1946-1989, Authority, Consciousness Raising, Date, Defining the Enemy, Disruptive Spaces, Privatization, Subjectives of Refusal, Tactics of Disruption, The Bourgeoisie, The Home, The Workplace, Urban Spaces, Workers

In 1958, Harvard economist John Kenneth Galbraith published The Affluent Society, a book examining America’s post- World War II economy, centered around rising consumerism. In the field of economics, typical measures of prosperity include Gross Domestic Product (GDP) and Gross National Product (GNP), mainstream measures that obscure the cultural, social, and historical aspects of the economy’s functioning. Within the publication, Galbraith addresses the need to measure the necessity of public and private consumption, alongside the environmental implications, stressing the correlation to massive amounts of waste and environmental degradation. The Affluent Society stresses the need to analyze the reality of the economic status, and how much production is truly necessary, referencing economist Thorstein Veblen’s analysis of conspicuous consumption and pecuniary emulation. Galbraith argues that the entire framework of economic theory has been centered around solving scarcity, but the reality of America has moved far beyond this. Galbraith’s argument that mainstream economics and understandings of its inner workings were outdated emphasized the active harm of these theories. He coined the term “conventional wisdom”, describing how societies like the United States cling to comforting economic ideas and systems like capitalism, even after failing such large quantities of people, entrenching social hierarchies that leave millions suffering.

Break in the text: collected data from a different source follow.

(* ===== verification/FsTxn.v ===== *)
(** * Blocks as the file system sees them inside a transaction

    [tview x l D V O]: the cache [x] and the log [l] are in the middle of an
    operation in which block [bn] reads as [V bn]; [D] is the disk, which holds
    every block that has not been logged, and [O] lists the blocks whose
    buffers the thread has locked.  Each primitive of the file system (read a
    block, modify it, log it, release it) is one move between such views. *)

From S2P Require Import Prelude Mem Riscv Kalloc Vm Sleeplock Bio BioSpec Log LogSpec LogOps Fs.

Definition view : Type := Z -> list Z.
Definition vset (bn : Z) (d : list Z) (V : view) : view := fun b => if decide (b = bn) then d else V b.

Lemma vset_eq bn d V : vset bn d V bn = d.
Proof. unfold vset. by rewrite decide_True. Qed.
Lemma vset_ne bn d V b : b <> bn -> vset bn d V b = V b.
Proof. intros. unfold vset. by rewrite decide_False. Qed.

(** The state of the buffer of block [bn]. *)
Definition pin_of (lgd O : list Z) (V : view) (bn : Z) : option pin :=
  if decide (bn ∈ O) then Some (Pin (if decide (bn ∈ lgd) then 2 else 1) (V bn) true)
  else if decide (bn ∈ lgd) then Some (Pin 1 (V bn) false) else None.

(** The spinlocks taken below the file system. *)
Definition fs_free (h : list lockid) : Prop := cache_free h /\ log_lock ∉ h.

(** [add_logged bn bs]: the logged blocks after a [log_write] of [bn]. *)
Definition add_logged (bn : Z) (bs : list Z) : list Z := if decide (bn ∈ bs) then bs else bs ++ [bn].

Lemma elem_of_add_logged b bn bs : b ∈ add_logged bn bs <-> b = bn \/ b ∈ bs.
Proof.
  unfold add_logged. case_decide as Hin; [split; [auto|intros [->|]; done]|].
  rewrite elem_of_app, list_elem_of_singleton. tauto.
Qed.
Lemma length_add_logged bn bs : (length bs <= length (add_logged bn bs) <= S (length bs))%nat.
Proof. unfold add_logged. case_decide; rewrite ?length_app; simpl; lia. Qed.

Section txn_view.
Context {T H : Type} {BO : BlockOps T H} {BC : BlockCache T H}.
Implicit Types (x : T) (l : log) (D V : view) (O : list Z).

Record tview (x : T) (l : log) (D V : view) (O : list Z) : Prop := {
  tv_rep : exists a, rep x a /\ (forall bn, pins a !! bn = pin_of (logged l) O V bn) /\ forall bn, disk_block (adisk a) bn = D bn;
  tv_ok : log_ok l;
  tv_nodup : NoDup O;
  tv_clean : forall bn, bn ∉ logged l -> bn ∉ O -> V bn = D bn;
  tv_out : 1 <= outstanding l;
  tv_lsize : LOGSIZE < lsize l
}.

Lemma pins_size (a : abs) l O V :
  (forall bn, pins a !! bn = pin_of (logged l) O V bn) -> (size (pins a) <= length (logged l) + length O)%nat.
Proof.
  intros Hp. rewrite <- length_app, <- size_dom.
  transitivity (size (list_to_set (C := gset Z) (logged l ++ O))).
  - apply subseteq_size. intros b Hb. apply elem_of_dom in Hb as [p Hb]. rewrite elem_of_list_to_set, elem_of_app.
    rewrite Hp in Hb. unfold pin_of in Hb. repeat case_decide; auto; done.
  - clear. induction (logged l ++ O) as [|b bs IH]; [by rewrite list_to_set_nil, size_empty|]. cbn [length].
    rewrite list_to_set_cons, size_union_alt, size_singleton. etrans; [|apply le_n_S, IH]. cbn [Nat.add].
    apply le_n_S, subseteq_size. set_solver.
Qed.

Lemma logged_length l : log_ok l -> length (logged l) = Z.to_nat (lh_n l).
Proof. intros [Hn Hl _ _]. unfold logged. rewrite length_take. unfold LOGSIZE, MAXOPBLOCKS in Hn. lia. Qed.

Lemma tview_read x l D V O bn h :
  tview x l D V O -> cache_free h -> (bn ∉ O) -> 0 <= bn < 2^32 -> (length (logged l) + length O < NBUF)%nat ->
  exists x', lread ROOTDEV bn (World h (Lst x l)) = Ok (handle x' bn) (World h (Lst x' l)) /\
    tview x' l D V (bn :: O) /\ forall b, b ∈ O -> handle x' b = handle x b.
Proof.
  intros [(a & R & Hp & HD) Hok Hnd Hcl Ho Hl] Hh Hni Hbn Hsz. pose proof (pins_size a l O V Hp) as Hsize.
  destruct (lread_run x a bn h l R Hh Hbn) as (x' & E & R' & F').
  { rewrite Hp. unfold pin_of. rewrite decide_False by done. case_decide; [done|lia]. }
  exists x'. split; [done|]. split.
  - split; try done; [|by constructor|].
    + eexists. split; [exact R'|]. split; [|done]. intros b. cbn [set_pin pins]. rewrite lookup_insert, !Hp. unfold pin_of.
      destruct (decide (bn = b)) as [<-|Hne].
      * rewrite (decide_True (P := bn ∈ bn :: O)) by apply list_elem_of_here. rewrite (decide_False (P := bn ∈ O)) by done.
        case_decide as Hlg; cbn; [done|]. by rewrite HD, Hcl.
      * assert (b ∈ bn :: O <-> b ∈ O) as Hiff by (rewrite elem_of_cons; naive_solver).
        destruct (decide (b ∈ O)), (decide (b ∈ bn :: O)); first [done|tauto].
    + intros b Hb Hb'. apply not_elem_of_cons in Hb' as [_ ?]. auto.
  - intros b Hb. apply F'. rewrite Hp. unfold pin_of. rewrite decide_True by done. eauto.
Qed.

Lemma tview_data x l D V O bn : tview x l D V O -> bn ∈ O -> b_data x (handle x bn) = V bn.
Proof.
  intros [(a & R & Hp & _) _ _ _ _ _] Hin. assert (pins a !! bn = Some (Pin (if decide (bn ∈ logged l) then 2 else 1) (V bn) true)) as E.
  { rewrite Hp. unfold pin_of. by rewrite decide_True. }
  by destruct (rep_data x a bn _ R E).
Qed.

Lemma tview_set x l D V O bn f :
  tview x l D V O -> bn ∈ O ->
  let x' := b_setdata (handle x bn) f x in
  tview x' l D (vset bn (f (V bn)) V) O /\ forall b, handle x' b = handle x b.
Proof.
  intros [(a & R & Hp & HD) Hok Hnd Hcl Ho Hl] Hin x'.
  assert (pins a !! bn = Some (Pin (if decide (bn ∈ logged l) then 2 else 1) (V bn) true)) as E.
  { rewrite Hp. unfold pin_of. by rewrite decide_True. }
  destruct (rep_setdata x a bn _ f R E eq_refl) as [R' F']. split; [|exact F'].
  split; try done.
  - eexists. split; [exact R'|]. split; [|done]. intros b. cbn [set_pin pins pcnt pdat]. rewrite lookup_insert, !Hp. unfold pin_of.
    destruct (decide (bn = b)) as [<-|Hne].
    + rewrite (decide_True (P := bn ∈ O)) by done. by rewrite vset_eq.
    + by rewrite !vset_ne by done.
  - intros b Hb Hb'. rewrite vset_ne by (intros ->; done). auto.
Qed.

Lemma tview_log x l D V O bn h :
  tview x l D V O -> fs_free h -> bn ∈ O -> 0 <= bn < 2^31 -> lh_n l < LOGSIZE ->
  exists x' l', log_write (handle x bn) (World h (Lst x l)) = Ok tt (World h (Lst x' l')) /\
    tview x' l' D V O /\ logged l' = add_logged bn (logged l) /\ forall b, handle x' b = handle x b.
Proof.
  intros [(a & R & Hp & HD) Hok Hnd Hcl Ho Hl] [Hh Hlh] Hin Hbn Hlt.
  assert (pins a !! bn = Some (Pin (if decide (bn ∈ logged l) then 2 else 1) (V bn) true)) as E.
  { rewrite Hp. unfold pin_of. by rewrite decide_True. }
  destruct (log_write_run x a l h bn _ R Hh Hlh E) as (x' & l' & Erun & Hok' & Hlg & Hf & R' & F');
    [cbn; case_decide; lia|done|done|done|lia|done|].
  exists x', l'. split; [done|]. split_and!; [|done|done]. injection Hf as Ho' _ Hls _.
  split; try done; rewrite ?Ho', ?Hls; try done.
  - eexists. split; [exact R'|]. rewrite Hlg. destruct (decide (bn ∈ logged l)) as [Hl1|Hl1]; [done|].
    split; [|done]. intros b. cbn [set_pin pins pcnt pdat plock]. rewrite lookup_insert, !Hp. unfold pin_of.
    destruct (decide (bn = b)) as [<-|Hne].
    + rewrite (decide_True (P := bn ∈ O)) by done. rewrite (decide_True (P := bn ∈ logged l ++ [bn])) by (rewrite elem_of_app, list_elem_of_singleton; auto).
      done.
    + assert (b ∈ logged l ++ [bn] <-> b ∈ logged l) as Hiff by (rewrite elem_of_app, list_elem_of_singleton; naive_solver).
      repeat case_decide; first [done|tauto].
  - intros b Hb Hb'. rewrite Hlg in Hb. change (b ∉ add_logged bn (logged l)) in Hb. rewrite elem_of_add_logged in Hb.
    apply Hcl; tauto.
Qed.

Lemma tview_relse x l D V O bn h :
  tview x l D V (bn :: O) -> cache_free h -> (bn ∈ logged l \/ V bn = D bn) ->
  exists x', cache (b_relse (handle x bn)) (World h (Lst x l)) = Ok tt (World h (Lst x' l)) /\
    tview x' l D V O /\ forall b, handle x' b = handle x b.
Proof.
  intros [(a & R & Hp & HD) Hok Hnd Hcl Ho Hl] Hh Hc. apply NoDup_cons in Hnd as [Hni Hnd].
  assert (pins a !! bn = Some (Pin (if decide (bn ∈ logged l) then 2 else 1) (V bn) true)) as E.
  { rewrite Hp. unfold pin_of. by rewrite decide_True by apply list_elem_of_here. }
  destruct (rep_relse x a bn _ h R Hh E) as (x' & Erun & R' & F'); [done| |].
  { cbn. rewrite HD. case_decide; [lia|]. intros _. tauto. }
  exists x'. split; [by apply cache_run|]. split; [|done]. split; try done.
  - eexists. split; [exact R'|]. unfold unref. cbn [pcnt pdat plock]. split.
    + intros b. assert (b <> bn -> pin_of (logged l) (bn :: O) V b = pin_of (logged l) O V b) as Hoth.
      { intros Hne. unfold pin_of. assert (b ∈ bn :: O <-> b ∈ O) by (rewrite elem_of_cons; naive_solver). repeat case_decide; first [done|tauto]. }
      assert (pin_of (logged l) O V bn = if decide (bn ∈ logged l) then Some (Pin 1 (V bn) false) else None) as Hbn.
      { unfold pin_of. by rewrite (decide_False (P := bn ∈ O)). }
      destruct (decide (bn ∈ logged l)); cbn; rewrite ?lookup_insert, ?lookup_delete; case_decide as Eb; subst; rewrite ?Hp; auto.
    + intros b. destruct (decide (bn ∈ logged l)); apply HD.
  - intros b Hb Hb'. destruct (decide (b = bn)) as [->|Hne]; [tauto|]. apply Hcl; [done|]. by apply not_elem_of_cons.
Qed.
End txn_view.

Galbraith’s book introduces ideas of the dependence effect–the idea that affluent economies are reliant on consumer dependence as opposed to independent desires, reframing the economy to be centered around manufactured ideas of prosperity. Galbraith’s piece showcases his hatred towards advertising, as it serves as the inventor and driver of consumer “needs”. His diagnosis of private opulence and public squalor addresses how frequently Americans drive luxurious cars down potholed roads, buy the newest iPhone when schools are failing, and accumulate private goods while shared public infrastructure withers. Together, these ideas from Galbraith present a new framing of the central question of economics, moving away from “how can we produce more?” to “what is all this really for?”, marking an incredibly disruptive shift in economic intellectual theory for modern thought.